Dataset entries
(** * pronote-ics-sync: the refresh cache and the feed builder of [main.py]

    A shallow embedding of [PronoteBackend] (src/main.py): the single-slot
    lesson cache of [get_lessons], the time normalisation of [_to_local], the
    stable event identifier of [_uid_for] and the event construction of
    [lessons_to_ics], followed by the properties the specification states
    about them.

    Conventions of the embedding.
    - A Python [str] is a Rocq [string] holding the bytes of its UTF-8
      encoding, so [encode("utf-8")] lists those bytes and an f-string is a
      concatenation.
    - [time.time()] readings, the TTL and [_cache_until] are integers counted
      in one common unit; the clock reading of a call is an argument of the
      call.
    - A [date] is its proleptic Gregorian ordinal ([date.toordinal()]).
    - A [datetime] is its wall-clock reading in microseconds since the day
      before 0001-01-01, its [fold] flag and a reference to its zone; the
      operations that build a new value raise [OverflowError] outside the
      years [MINYEAR] to [MAXYEAR], as the Python type does.
    - The libraries the program calls ([hashlib], [datetime], [pronotepy],
      [icalendar]) are not part of the repository: SHA-1 follows FIPS 180-4,
      [datetime] follows CPython's pure Python implementation, the Pronote
      service is an argument of every call, and the calendar is kept as the
      component tree handed to [to_ical].
    - The terminal dialogue of the start reads the lines of the input one by
      one, [input] raising [EOFError] when none is left; the request handler
      receives the path and the query as [urlparse] and [parse_qs] give them.
      The builtin [int], the serialisation [to_ical] and [tz.gettz] are
      arguments of what uses them; the connection is taken to accept every
      byte the handler writes. *)

From Stdlib Require Import ZArith List String Ascii Bool Lia DecimalString.
Import ListNotations.
Open Scope Z_scope.

(* ------------------------------------------------------------------ *)
(** ** Python strings and truthiness *)

Module Py.

Definition str := string.

(** [s.encode("utf-8")]: the bytes of the string. *)
Definition encode_utf8 (s : str) : list Z :=
  map (fun a => Z.of_N (N_of_ascii a)) (list_ascii_of_string s).

(** Truthiness of a value that is [None] or a [str]. *)
Definition truthy (v : option str) : bool :=
  match v with
  | None => false
  | Some s => negb (String.eqb s EmptyString)
  end.

(** [v or d] where [d] is a [str]: the result is always a [str]. *)
Definition or_else (v : option str) (d : str) : str :=
  match v with
  | Some s => if truthy v then s else d
  | None => d
  end.

(** An attribute of an object of an external class: it may be missing
    altogether, or hold [None], or hold a value. *)
Inductive attr (T : Type) : Type :=
| Missing : attr T
| Holds : option T -> attr T.
Arguments Missing {T}.
Arguments Holds {T} _.

(** [getattr(obj, name, default)]. *)
Definition getattr {T : Type} (a : attr T) (default : option T) : option T :=
  match a with
  | Missing => default
  | Holds v => v
  end.

(** [bool(v)] for a value that is [None] or a [bool]. *)
Definition bool_of (v : option bool) : bool :=
  match v with
  | Some b => b
  | None => false
  end.

(** [sep.join(lines)]. *)
Fixpoint join (sep : str) (lines : list str) : str :=
  match lines with
  | [] => EmptyString
  | [l] => l
  | l :: rest => (l ++ sep ++ join sep rest)%string
  end.

(** The characters [str.isspace] accepts, in their UTF-8 encoding: one,
    two or three bytes; [b0] is the first byte. *)
Definition space1 (b0 : Z) : bool :=
  ((9 <=? b0) && (b0 <=? 13)) || ((28 <=? b0) && (b0 <=? 32)).

Definition space2 (b0 b1 : Z) : bool :=
  (b0 =? 194) && ((b1 =? 133) || (b1 =? 160)).

Definition space3 (b0 b1 b2 : Z) : bool :=
  ((b0 =? 225) && (b1 =? 154) && (b2 =? 128))
  || ((b0 =? 226) && (b1 =? 128)
      && (((128 <=? b2) && (b2 <=? 138)) || (b2 =? 168) || (b2 =? 169) || (b2 =? 175)))
  || ((b0 =? 226) && (b1 =? 129) && (b2 =? 159))
  || ((b0 =? 227) && (b1 =? 128) && (b2 =? 128)).

(** Drops the blank characters at the head of a byte sequence; with
    [backwards] the sequence is read from its end, so that the bytes of a
    character come last byte first. *)
Fixpoint drop_spaces (backwards : bool) (bytes : list Z) : list Z :=
  match bytes with
  | x :: r0 =>
      if space1 x then drop_spaces backwards r0
      else
        match r0 with
        | y :: r1 =>
            if (if backwards then space2 y x else space2 x y)
            then drop_spaces backwards r1
            else
              match r1 with
              | z :: r2 =>
                  if (if backwards then space3 z y x else space3 x y z)
                  then drop_spaces backwards r2
                  else bytes
              | [] => bytes
              end
        | [] => bytes
        end
  | [] => []
  end.

Definition decode_utf8 (bytes : list Z) : str :=
  string_of_list_ascii (map (fun b => ascii_of_N (Z.to_N b)) bytes).

(** [s.strip()]. *)
Definition strip (s : str) : str :=
  decode_utf8 (rev (drop_spaces true (rev (drop_spaces false (encode_utf8 s))))).

(** ["%0<width>d" % n] for [0 <= n]. *)
Definition zfill (width : nat) (n : Z) : str :=
  let digits := NilZero.string_of_uint (N.to_uint (Z.to_N n)) in
  (string_of_list_ascii (repeat "0"%char (width - String.length digits)) ++ digits)%string.

End Py.

(* ------------------------------------------------------------------ *)
(** ** SHA-1 (FIPS 180-4), as [hashlib.sha1(...).hexdigest()] computes it *)

Module Sha1.

Definition w32 (x : Z) : Z := Z.land x 4294967295.

Definition rotl (n x : Z) : Z :=
  w32 (Z.lor (Z.shiftl x n) (Z.shiftr x (32 - n))).

Definition not32 (x : Z) : Z := Z.lxor x 4294967295.

(** The message followed by the bit 1, zeros up to 56 modulo 64 bytes and
    the bit length on 64 bits, big endian. *)
Definition be_bytes (count : nat) (x : Z) : list Z :=
  map (fun i => Z.land (Z.shiftr x (8 * Z.of_nat i)) 255) (rev (seq 0 count)).

Definition pad (msg : list Z) : list Z :=
  let len := Z.of_nat (List.length msg) in
  (msg ++ [128] ++ repeat 0 (Z.to_nat ((55 - len) mod 64)) ++ be_bytes 8 (8 * len))%list.

(** Big-endian 32-bit words of a byte sequence whose length is a multiple
    of four. *)
Fixpoint words (bytes : list Z) : list Z :=
  match bytes with
  | b0 :: b1 :: b2 :: b3 :: rest =>
      Z.lor (Z.shiftl b0 24) (Z.lor (Z.shiftl b1 16) (Z.lor (Z.shiftl b2 8) b3))
      :: words rest
  | _ => []
  end.

(** Blocks of sixteen words; [n] bounds the number of blocks. *)
Fixpoint blocks (n : nat) (ws : list Z) : list (list Z) :=
  match n, ws with
  | S n', _ :: _ => firstn 16 ws :: blocks n' (skipn 16 ws)
  | _, _ => []
  end.

(** The message schedule: [w] holds W_0 .. W_(t-1), [n] words are added. *)
Fixpoint schedule (n : nat) (w : list Z) : list Z :=
  match n with
  | O => w
  | S n' =>
      let t := List.length w in
      let at_ (k : nat) := nth (t - k) w 0 in
      schedule n'
        (w ++ [rotl 1 (Z.lxor (Z.lxor (at_ 3%nat) (at_ 8%nat))
                              (Z.lxor (at_ 14%nat) (at_ 16%nat)))])%list
  end.

Definition f (t b c d : Z) : Z :=
  if t <? 20 then Z.lor (Z.land b c) (Z.land (not32 b) d)
  else if t <? 40 then Z.lxor (Z.lxor b c) d
  else if t <? 60 then Z.lor (Z.lor (Z.land b c) (Z.land b d)) (Z.land c d)
  else Z.lxor (Z.lxor b c) d.

Definition K (t : Z) : Z :=
  if t <? 20 then 1518500249
  else if t <? 40 then 1859775393
  else if t <? 60 then 2400959708
  else 3395469782.

Record regs : Type := Regs { ra : Z; rb : Z; rc : Z; rd : Z; re : Z }.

Prompt: Print the records above exactly. Omit nothing.

Finished exercise:
(** * pronote-ics-sync: the refresh cache and the feed builder of [main.py]

    A shallow embedding of [PronoteBackend] (src/main.py): the single-slot
    lesson cache of [get_lessons], the time normalisation of [_to_local], the
    stable event identifier of [_uid_for] and the event construction of
    [lessons_to_ics], followed by the properties the specification states
    about them.

    Conventions of the embedding.
    - A Python [str] is a Rocq [string] holding the bytes of its UTF-8
      encoding, so [encode("utf-8")] lists those bytes and an f-string is a
      concatenation.
    - [time.time()] readings, the TTL and [_cache_until] are integers counted
      in one common unit; the clock reading of a call is an argument of the
      call.
    - A [date] is its proleptic Gregorian ordinal ([date.toordinal()]).
    - A [datetime] is its wall-clock reading in microseconds since the day
      before 0001-01-01, its [fold] flag and a reference to its zone; the
      operations that build a new value raise [OverflowError] outside the
      years [MINYEAR] to [MAXYEAR], as the Python type does.
    - The libraries the program calls ([hashlib], [datetime], [pronotepy],
      [icalendar]) are not part of the repository: SHA-1 follows FIPS 180-4,
      [datetime] follows CPython's pure Python implementation, the Pronote
      service is an argument of every call, and the calendar is kept as the
      component tree handed to [to_ical].
    - The terminal dialogue of the start reads the lines of the input one by
      one, [input] raising [EOFError] when none is left; the request handler
      receives the path and the query as [urlparse] and [parse_qs] give them.
      The builtin [int], the serialisation [to_ical] and [tz.gettz] are
      arguments of what uses them; the connection is taken to accept every
      byte the handler writes. *)

From Stdlib Require Import ZArith List String Ascii Bool Lia DecimalString.
Import ListNotations.
Open Scope Z_scope.

(* ------------------------------------------------------------------ *)
(** ** Python strings and truthiness *)

Module Py.

Definition str := string.

(** [s.encode("utf-8")]: the bytes of the string. *)
Definition encode_utf8 (s : str) : list Z :=
  map (fun a => Z.of_N (N_of_ascii a)) (list_ascii_of_string s).

(** Truthiness of a value that is [None] or a [str]. *)
Definition truthy (v : option str) : bool :=
  match v with
  | None => false
  | Some s => negb (String.eqb s EmptyString)
  end.

(** [v or d] where [d] is a [str]: the result is always a [str]. *)
Definition or_else (v : option str) (d : str) : str :=
  match v with
  | Some s => if truthy v then s else d
  | None => d
  end.

(** An attribute of an object of an external class: it may be missing
    altogether, or hold [None], or hold a value. *)
Inductive attr (T : Type) : Type :=
| Missing : attr T
| Holds : option T -> attr T.
Arguments Missing {T}.
Arguments Holds {T} _.

(** [getattr(obj, name, default)]. *)
Definition getattr {T : Type} (a : attr T) (default : option T) : option T :=
  match a with
  | Missing => default
  | Holds v => v
  end.

(** [bool(v)] for a value that is [None] or a [bool]. *)
Definition bool_of (v : option bool) : bool :=
  match v with
  | Some b => b
  | None => false
  end.

(** [sep.join(lines)]. *)
Fixpoint join (sep : str) (lines : list str) : str :=
  match lines with
  | [] => EmptyString
  | [l] => l
  | l :: rest => (l ++ sep ++ join sep rest)%string
  end.

(** The characters [str.isspace] accepts, in their UTF-8 encoding: one,
    two or three bytes; [b0] is the first byte. *)
Definition space1 (b0 : Z) : bool :=
  ((9 <=? b0) && (b0 <=? 13)) || ((28 <=? b0) && (b0 <=? 32)).

Definition space2 (b0 b1 : Z) : bool :=
  (b0 =? 194) && ((b1 =? 133) || (b1 =? 160)).

Definition space3 (b0 b1 b2 : Z) : bool :=
  ((b0 =? 225) && (b1 =? 154) && (b2 =? 128))
  || ((b0 =? 226) && (b1 =? 128)
      && (((128 <=? b2) && (b2 <=? 138)) || (b2 =? 168) || (b2 =? 169) || (b2 =? 175)))
  || ((b0 =? 226) && (b1 =? 129) && (b2 =? 159))
  || ((b0 =? 227) && (b1 =? 128) && (b2 =? 128)).

(** Drops the blank characters at the head of a byte sequence; with
    [backwards] the sequence is read from its end, so that the bytes of a
    character come last byte first. *)
Fixpoint drop_spaces (backwards : bool) (bytes : list Z) : list Z :=
  match bytes with
  | x :: r0 =>
      if space1 x then drop_spaces backwards r0
      else
        match r0 with
        | y :: r1 =>
            if (if backwards then space2 y x else space2 x y)
            then drop_spaces backwards r1
            else
              match r1 with
              | z :: r2 =>
                  if (if backwards then space3 z y x else space3 x y z)
                  then drop_spaces backwards r2
                  else bytes
              | [] => bytes
              end
        | [] => bytes
        end
  | [] => []
  end.

Definition decode_utf8 (bytes : list Z) : str :=
  string_of_list_ascii (map (fun b => ascii_of_N (Z.to_N b)) bytes).

(** [s.strip()]. *)
Definition strip (s : str) : str :=
  decode_utf8 (rev (drop_spaces true (rev (drop_spaces false (encode_utf8 s))))).

(** ["%0<width>d" % n] for [0 <= n]. *)
Definition zfill (width : nat) (n : Z) : str :=
  let digits := NilZero.string_of_uint (N.to_uint (Z.to_N n)) in
  (string_of_list_ascii (repeat "0"%char (width - String.length digits)) ++ digits)%string.

End Py.

(* ------------------------------------------------------------------ *)
(** ** SHA-1 (FIPS 180-4), as [hashlib.sha1(...).hexdigest()] computes it *)

Module Sha1.

Definition w32 (x : Z) : Z := Z.land x 4294967295.

Definition rotl (n x : Z) : Z :=
  w32 (Z.lor (Z.shiftl x n) (Z.shiftr x (32 - n))).

Definition not32 (x : Z) : Z := Z.lxor x 4294967295.

(** The message followed by the bit 1, zeros up to 56 modulo 64 bytes and
    the bit length on 64 bits, big endian. *)
Definition be_bytes (count : nat) (x : Z) : list Z :=
  map (fun i => Z.land (Z.shiftr x (8 * Z.of_nat i)) 255) (rev (seq 0 count)).

Definition pad (msg : list Z) : list Z :=
  let len := Z.of_nat (List.length msg) in
  (msg ++ [128] ++ repeat 0 (Z.to_nat ((55 - len) mod 64)) ++ be_bytes 8 (8 * len))%list.

(** Big-endian 32-bit words of a byte sequence whose length is a multiple
    of four. *)
Fixpoint words (bytes : list Z) : list Z :=
  match bytes with
  | b0 :: b1 :: b2 :: b3 :: rest =>
      Z.lor (Z.shiftl b0 24) (Z.lor (Z.shiftl b1 16) (Z.lor (Z.shiftl b2 8) b3))
      :: words rest
  | _ => []
  end.

(** Blocks of sixteen words; [n] bounds the number of blocks. *)
Fixpoint blocks (n : nat) (ws : list Z) : list (list Z) :=
  match n, ws with
  | S n', _ :: _ => firstn 16 ws :: blocks n' (skipn 16 ws)
  | _, _ => []
  end.

(** The message schedule: [w] holds W_0 .. W_(t-1), [n] words are added. *)
Fixpoint schedule (n : nat) (w : list Z) : list Z :=
  match n with
  | O => w
  | S n' =>
      let t := List.length w in
      let at_ (k : nat) := nth (t - k) w 0 in
      schedule n'
        (w ++ [rotl 1 (Z.lxor (Z.lxor (at_ 3%nat) (at_ 8%nat))
                              (Z.lxor (at_ 14%nat) (at_ 16%nat)))])%list
  end.

Definition f (t b c d : Z) : Z :=
  if t <? 20 then Z.lor (Z.land b c) (Z.land (not32 b) d)
  else if t <? 40 then Z.lxor (Z.lxor b c) d
  else if t <? 60 then Z.lor (Z.lor (Z.land b c) (Z.land b d)) (Z.land c d)
  else Z.lxor (Z.lxor b c) d.

Definition K (t : Z) : Z :=
  if t <? 20 then 1518500249
  else if t <? 40 then 1859775393
  else if t <? 60 then 2400959708
  else 3395469782.

Record regs : Type := Regs { ra : Z; rb : Z; rc : Z; rd : Z; re : Z }.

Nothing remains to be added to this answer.